- **Data**:
(* ===== verification/Iterator.v ===== *)
(** * Traversal of the tree

    Models [src/src/trie/iterator.rs]: [MerkleTreeIterator] (it borrows the
    tree mutably: visited nodes are loaded into the slot map), the
    [NodeVisitor] trait, [traverse_one], [traverse_to] and [seek_to]. *)
From S2P Require Import Prelude Path Id Database Error External MerkleNode Changes KeyValueDb Tree.

Record MerkleTreeIterator (F K : Type) (M : Type -> Type) := mkIterator {
  tree : MerkleTree F K M;
  current_path : BitVec;
  current_nodes_heights : list (K * nat);
  leaf_hash : option F;
}.
Arguments mkIterator {F K M}.
Arguments tree {F K M}.
Arguments current_path {F K M}.
Arguments current_nodes_heights {F K M}.
Arguments leaf_hash {F K M}.

(** [trait NodeVisitor<H>]: [visit_node] mutates the visitor [V] and the tree. *)
Class NodeVisitor (V F K : Type) (M : Type -> Type) (E : Type) :=
  visit_node : K -> nat -> action (V * MerkleTree F K M) E unit.

(** [struct NoopVisitor]. *)
#[export] Instance NoopVisitor {F K M E} : NodeVisitor unit F K M E :=
  fun _node_id _prev_height => mret tt.

Section Iterator.
Context {F K : Type} {M : Type -> Type} {DB ID : Type}.
Context `{StarkFelt F, !StarkHash F, SlotMap K M, !NodeCodec F K, BonsaiDatabase DB, Id ID}.
Abbreviation MerkleTree := (MerkleTree F K M).
Abbreviation Iterator := (MerkleTreeIterator F K M).
Abbreviation KeyValueDB := (KeyValueDB DB ID).
Abbreviation error := (BonsaiStorageError (DatabaseError DB)).

Definition set_tree (t : MerkleTree) (it : Iterator) : Iterator :=
  mkIterator t it.(current_path) it.(current_nodes_heights) it.(leaf_hash).
Definition set_current_path (p : BitVec) (it : Iterator) : Iterator :=
  mkIterator it.(tree) p it.(current_nodes_heights) it.(leaf_hash).
Definition set_current_nodes_heights (n : list (K * nat)) (it : Iterator) : Iterator :=
  mkIterator it.(tree) it.(current_path) n it.(leaf_hash).
Definition set_leaf_hash (h : option F) (it : Iterator) : Iterator :=
  mkIterator it.(tree) it.(current_path) it.(current_nodes_heights) h.

Definition MerkleTreeIterator_new (t : MerkleTree) : Iterator := mkIterator t [] [] None.

(** A method of the borrowed tree. *)
Definition on_tree {A} (m : action MerkleTree error A) : action Iterator error A := zoom tree set_tree m.

(** The node's handle in the direction of [key], and whether its path matches;
    the current path moves to the end of the node. *)
Definition traverse_node (node : Node F K) (height : nat) (key : BitVec)
    : action Iterator error (NodeHandle F K * bool) :=
  match node with
  | Binary binary_node =>
      path ← gets current_path;
      b ← lift (bit_index key (length path));
      let next_direction := Direction_from b in
      _ ← modify (fun it => set_current_path (it.(current_path) ++ [bool_from next_direction]) it);
      mret (BinaryNode_get_child binary_node next_direction, true)
  | Edge edge_node =>
      _ ← modify (fun it => set_current_path (it.(current_path) ++ edge_node.(edge_path)) it);
      matches ← lift (EdgeNode_path_matches edge_node key height);
      mret (edge_node.(edge_child), matches)
  end.

(** The parent's handle to the child just loaded. *)
Definition update_parent_ref (node_id child_key : K) : action Iterator error unit :=
  node ← on_tree (MerkleTree_get_node_mut node_id);
  match node with
  | Binary binary_node =>
      path ← gets current_path;
      bit ← lift (expect (last path) "current path should have a length > 0 at this point");
      on_tree (nodes_assign node_id (Binary (BinaryNode_set_child binary_node (Direction_from bit) (InMemory child_key))))
  | Edge edge_node =>
      on_tree (nodes_assign node_id
        (Edge (mkEdgeNode edge_node.(edge_hash) edge_node.(edge_height) edge_node.(edge_path) (InMemory child_key))))
  end.

Definition MerkleTreeIterator_traverse_one (kv : KeyValueDB) (node_id : K) (height : nat) (key : BitVec)
    : action Iterator error (option K) :=
  _ ← modify (fun it => set_current_nodes_heights
        (it.(current_nodes_heights) ++ [(node_id, length it.(current_path))]) it);
  node ← on_tree (MerkleTree_get_node_mut node_id);
  '(node_handle, path_matches) ← traverse_node node height key;
  path ← gets current_path;
  if negb path_matches || (length key <=? length path)%nat then
    _ ← modify (set_leaf_hash
          (if path_matches && (length path =? length key)%nat
           then NodeHandle_as_hash node_handle else None));
    mret None
  else
    child_key ← on_tree (MerkleTree_load_node_handle kv node_handle path);
    _ ← update_parent_ref node_id child_key;
    mret (Some child_key).

(** The [loop] of [traverse_to]; the visitor is part of the state. *)
Definition on_visitor {V A} (m : action (V * MerkleTree) error A) : action (V * Iterator) error A :=
  zoom (fun '(v, it) => (v, it.(tree))) (fun '(v, t) '(_, it) => (v, set_tree t it)) m.
Definition on_iter {V A} (m : action Iterator error A) : action (V * Iterator) error A :=
  zoom snd (fun it '(v, _) => (v, it)) m.

Fixpoint traverse_loop {V} `{!NodeVisitor V F K M error} (fuel : nat) (kv : KeyValueDB) (key : BitVec)
    (next_to_visit : option K) : action (V * Iterator) error unit :=
  match fuel with
  | 0 => lift NoFuel
  | S fuel =>
      match next_to_visit with
      | None => mret tt
      | Some node_id =>
          height ← gets (fun '(_, it) => length it.(current_path));
          _ ← on_visitor (visit_node node_id height);
          height ← gets (fun '(_, it) => length it.(current_path));
          next_to_visit ← on_iter (MerkleTreeIterator_traverse_one kv node_id height key);
          traverse_loop fuel kv key next_to_visit
      end
  end.

(** [slice::partition_point] of a list partitioned by the predicate: binary
    search finds the length of the longest prefix that satisfies it. *)
Fixpoint partition_point {A} (f : A -> bool) (l : list A) : nat :=
  match l with
  | [] => 0
  | a :: l => if f a then S (partition_point f l) else 0
  end.

(** Where the traversal of [key] starts: the iterator keeps the part of its
    path it shares with the key, and resumes at the last node kept. *)
Definition traverse_start (kv : KeyValueDB) (key : BitVec) : action Iterator error (option (option K)) :=
  it ← gets (fun it => it);
  let shared_prefix_len := common_len it.(current_path) key in
  let nodes_new_len :=
    if decide (shared_prefix_len = 0) then 0
    else partition_point (fun '(_, height) => (height <? shared_prefix_len)%nat) it.(current_nodes_heights) in
  let kept := take nodes_new_len it.(current_nodes_heights) in
  _ ← modify (fun it => set_current_nodes_heights kept
        (set_current_path (take (length key) it.(current_path)) it));
  match last kept with
  | Some (node_id, height) =>
      _ ← modify (fun it => set_current_nodes_heights (removelast kept)
            (set_current_path (take height it.(current_path)) it));
      Some <$> MerkleTreeIterator_traverse_one kv node_id height key
  | None =>
      _ ← modify (set_current_path []);
      root ← on_tree (MerkleTree_load_root_node kv);
      match root with
      | Some node_id => mret (Some (Some node_id))
      | None => _ ← modify (set_leaf_hash None); mret None
      end
  end.

Definition MerkleTreeIterator_traverse_to {V} `{!NodeVisitor V F K M error} (kv : KeyValueDB) (key : BitVec)
    : action (V * Iterator) error unit :=
  match key with
  | [] =>
      on_iter (modify (fun it =>
        set_current_nodes_heights [] (set_current_path [] (set_leaf_hash None it))))
  | _ =>
      start ← on_iter (traverse_start kv key);
      match start with
      | None => mret tt
      | Some next_to_visit => traverse_loop (S (S (length key))) kv key next_to_visit
      end
  end.

Definition MerkleTreeIterator_seek_to (kv : KeyValueDB) (key : BitVec) : action Iterator error unit := fun it =>
  let '((_, it), r) := MerkleTreeIterator_traverse_to (V := unit) kv key (tt, it) in (it, r).

(** [self.iter(db)] followed by [seek_to] and the nodes it has visited. *)
Definition MerkleTree_seek_nodes (kv : KeyValueDB) (key : BitVec) : action MerkleTree error (list (K * nat)) := fun self =>
  let '(it, r) := MerkleTreeIterator_seek_to kv key (MerkleTreeIterator_new self) in
  (it.(tree), r ≫= fun _ => Ok it.(current_nodes_heights)).
End Iterator.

- **Task statement**: The listing above holds a line with "(** [struct NoopVisitor]. *)" and a line with "Definition set_tree (t". Print the stretch from the first through the second, exactly and alone.

- **Result for this exercise**:
(** [struct NoopVisitor]. *)
#[export] Instance NoopVisitor {F K M E} : NodeVisitor unit F K M E :=
  fun _node_id _prev_height => mret tt.

Section Iterator.
Context {F K : Type} {M : Type -> Type} {DB ID : Type}.
Context `{StarkFelt F, !StarkHash F, SlotMap K M, !NodeCodec F K, BonsaiDatabase DB, Id ID}.
Abbreviation MerkleTree := (MerkleTree F K M).
Abbreviation Iterator := (MerkleTreeIterator F K M).
Abbreviation KeyValueDB := (KeyValueDB DB ID).
Abbreviation error := (BonsaiStorageError (DatabaseError DB)).

Definition set_tree (t : MerkleTree) (it : Iterator) : Iterator :=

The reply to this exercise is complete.